*Provided material*:
(* ===== verification/Client.v ===== *)
(** * Client: requests multiplexed over one connection (src/remote/client.rs)

    The task of [RemoteClient::new] takes commands from a channel and
    envelopes from the connection and keeps the requests that wait for a
    response in a map from correlation id to the sender of a oneshot channel.
    The state here holds the command channel, that map and what each request
    has got; a request is named by a number. What the network does (the result
    of [conn.send], what [conn.recv] gives) comes with the step, and the two
    branches of the task's [select!] may be taken in any order. The channel has
    no bound here; Backpressure.v has the calls that wait for room in it. *)

From S2P Require Import Prelude Wire.

(** [enum ClientCommand]; a oneshot sender is the number of its request. *)
Inductive ClientCommand :=
| CSend (envelope : Envelope) (response_tx : option nat)
| CClose.

(** What the caller of a request gets. *)
Abbreviation Outcome := (Result Envelope TransportError) (only parsing).

Record RemoteClient := mkClient {
  running : bool;                          (** the task has not ended *)
  cmds : list ClientCommand;               (** sent to the task, not yet taken *)
  pending_requests : gmap Z nat;
  outcomes : gmap nat Outcome;             (** requests that are answered *)
  requests : gmap nat Envelope;            (** every request made *)
}.

Definition RemoteClient_new : RemoteClient := mkClient true [] ∅ ∅ ∅.

(** A oneshot receiver keeps the first thing that happens to it: a value, or
    the drop of the sender, which [send] reports as [Disconnected]. *)
Definition resolve (id : nat) (r : Outcome) (c : RemoteClient) : RemoteClient :=
  mkClient (running c) (cmds c) (pending_requests c)
    (match outcomes c !! id with Some _ => outcomes c | None => <[id := r]> (outcomes c) end)
    (requests c).

Definition resolve_opt (id : option nat) (r : Outcome) (c : RemoteClient) : RemoteClient :=
  match id with Some id => resolve id r c | None => c end.

Definition set_cmds (l : list ClientCommand) (c : RemoteClient) : RemoteClient :=
  mkClient (running c) l (pending_requests c) (outcomes c) (requests c).
Definition set_pending (m : gmap Z nat) (c : RemoteClient) : RemoteClient :=
  mkClient (running c) (cmds c) m (outcomes c) (requests c).

(** The sender a command carries. *)
Definition cmd_tx (cmd : ClientCommand) : option nat :=
  match cmd with CSend _ tx => tx | CClose => None end.

(** The end of the task drops the map and the command channel, and with them
    every sender they hold. *)
Definition task_ends (c : RemoteClient) : RemoteClient :=
  let dropped := ((fun p => snd p) <$> map_to_list (pending_requests c)) ++ omap cmd_tx (cmds c) in
  foldl (fun c id => resolve id (Err TDisconnected) c)
    (mkClient false [] ∅ (outcomes c) (requests c)) dropped.

(** [RemoteClient::send] up to the point where it waits, for a request named
    [id]; and [do_send]. *)
Definition send (id : nat) (envelope : Envelope) (c : RemoteClient) : RemoteClient :=
  let c := mkClient (running c) (cmds c) (pending_requests c) (outcomes c)
             (<[id := envelope]> (requests c)) in
  if running c then set_cmds (cmds c ++ [CSend envelope (Some id)]) c
  else resolve id (Err TDisconnected) c.

Definition do_send (envelope : Envelope) (c : RemoteClient) : RemoteClient * Result unit TransportError :=
  if running c then (set_cmds (cmds c ++ [CSend envelope None]) c, Ok tt)
  else (c, Err TDisconnected).

(** [pending.insert(correlation_id, tx)]: the sender it replaces is dropped. *)
Definition track (cid : Z) (tx : option nat) (c : RemoteClient) : RemoteClient :=
  match tx with
  | Some id =>
      let old := pending_requests c !! cid in
      resolve_opt old (Err TDisconnected) (set_pending (<[cid := id]> (pending_requests c)) c)
  | None => c
  end.

(** [if let Some(tx) = pending.remove(&cid) { tx.send(r) }]. *)
Definition complete (cid : Z) (r : Outcome) (c : RemoteClient) : RemoteClient :=
  match pending_requests c !! cid with
  | Some id => resolve id r (set_pending (delete cid (pending_requests c)) c)
  | None => c
  end.

(** The body of the first branch, with the command that was received; [sent]
    is the result of [conn.send]. *)
Definition handle_one (cmd : ClientCommand) (sent : Result unit TransportError) (c : RemoteClient) : RemoteClient :=
  match cmd with
  | CSend envelope tx =>
      let cid := correlation_id envelope in
      let c := track cid tx c in
      match sent with
      | Ok _ => c
      | Err e => complete cid (Err e) c
      end
  | CClose => task_ends c
  end.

*Work task*:
Copy out the entries. Leave every line exactly as it is.

*Result below*:
(* ===== verification/Client.v ===== *)
(** * Client: requests multiplexed over one connection (src/remote/client.rs)

    The task of [RemoteClient::new] takes commands from a channel and
    envelopes from the connection and keeps the requests that wait for a
    response in a map from correlation id to the sender of a oneshot channel.
    The state here holds the command channel, that map and what each request
    has got; a request is named by a number. What the network does (the result
    of [conn.send], what [conn.recv] gives) comes with the step, and the two
    branches of the task's [select!] may be taken in any order. The channel has
    no bound here; Backpressure.v has the calls that wait for room in it. *)

From S2P Require Import Prelude Wire.

(** [enum ClientCommand]; a oneshot sender is the number of its request. *)
Inductive ClientCommand :=
| CSend (envelope : Envelope) (response_tx : option nat)
| CClose.

(** What the caller of a request gets. *)
Abbreviation Outcome := (Result Envelope TransportError) (only parsing).

Record RemoteClient := mkClient {
  running : bool;                          (** the task has not ended *)
  cmds : list ClientCommand;               (** sent to the task, not yet taken *)
  pending_requests : gmap Z nat;
  outcomes : gmap nat Outcome;             (** requests that are answered *)
  requests : gmap nat Envelope;            (** every request made *)
}.

Definition RemoteClient_new : RemoteClient := mkClient true [] ∅ ∅ ∅.

(** A oneshot receiver keeps the first thing that happens to it: a value, or
    the drop of the sender, which [send] reports as [Disconnected]. *)
Definition resolve (id : nat) (r : Outcome) (c : RemoteClient) : RemoteClient :=
  mkClient (running c) (cmds c) (pending_requests c)
    (match outcomes c !! id with Some _ => outcomes c | None => <[id := r]> (outcomes c) end)
    (requests c).

Definition resolve_opt (id : option nat) (r : Outcome) (c : RemoteClient) : RemoteClient :=
  match id with Some id => resolve id r c | None => c end.

Definition set_cmds (l : list ClientCommand) (c : RemoteClient) : RemoteClient :=
  mkClient (running c) l (pending_requests c) (outcomes c) (requests c).
Definition set_pending (m : gmap Z nat) (c : RemoteClient) : RemoteClient :=
  mkClient (running c) (cmds c) m (outcomes c) (requests c).

(** The sender a command carries. *)
Definition cmd_tx (cmd : ClientCommand) : option nat :=
  match cmd with CSend _ tx => tx | CClose => None end.

(** The end of the task drops the map and the command channel, and with them
    every sender they hold. *)
Definition task_ends (c : RemoteClient) : RemoteClient :=
  let dropped := ((fun p => snd p) <$> map_to_list (pending_requests c)) ++ omap cmd_tx (cmds c) in
  foldl (fun c id => resolve id (Err TDisconnected) c)
    (mkClient false [] ∅ (outcomes c) (requests c)) dropped.

(** [RemoteClient::send] up to the point where it waits, for a request named
    [id]; and [do_send]. *)
Definition send (id : nat) (envelope : Envelope) (c : RemoteClient) : RemoteClient :=
  let c := mkClient (running c) (cmds c) (pending_requests c) (outcomes c)
             (<[id := envelope]> (requests c)) in
  if running c then set_cmds (cmds c ++ [CSend envelope (Some id)]) c
  else resolve id (Err TDisconnected) c.

Definition do_send (envelope : Envelope) (c : RemoteClient) : RemoteClient * Result unit TransportError :=
  if running c then (set_cmds (cmds c ++ [CSend envelope None]) c, Ok tt)
  else (c, Err TDisconnected).

(** [pending.insert(correlation_id, tx)]: the sender it replaces is dropped. *)
Definition track (cid : Z) (tx : option nat) (c : RemoteClient) : RemoteClient :=
  match tx with
  | Some id =>
      let old := pending_requests c !! cid in
      resolve_opt old (Err TDisconnected) (set_pending (<[cid := id]> (pending_requests c)) c)
  | None => c
  end.

(** [if let Some(tx) = pending.remove(&cid) { tx.send(r) }]. *)
Definition complete (cid : Z) (r : Outcome) (c : RemoteClient) : RemoteClient :=
  match pending_requests c !! cid with
  | Some id => resolve id r (set_pending (delete cid (pending_requests c)) c)
  | None => c
  end.

(** The body of the first branch, with the command that was received; [sent]
    is the result of [conn.send]. *)
Definition handle_one (cmd : ClientCommand) (sent : Result unit TransportError) (c : RemoteClient) : RemoteClient :=
  match cmd with
  | CSend envelope tx =>
      let cid := correlation_id envelope in
      let c := track cid tx c in
      match sent with
      | Ok _ => c
      | Err e => complete cid (Err e) c
      end
  | CClose => task_ends c
  end.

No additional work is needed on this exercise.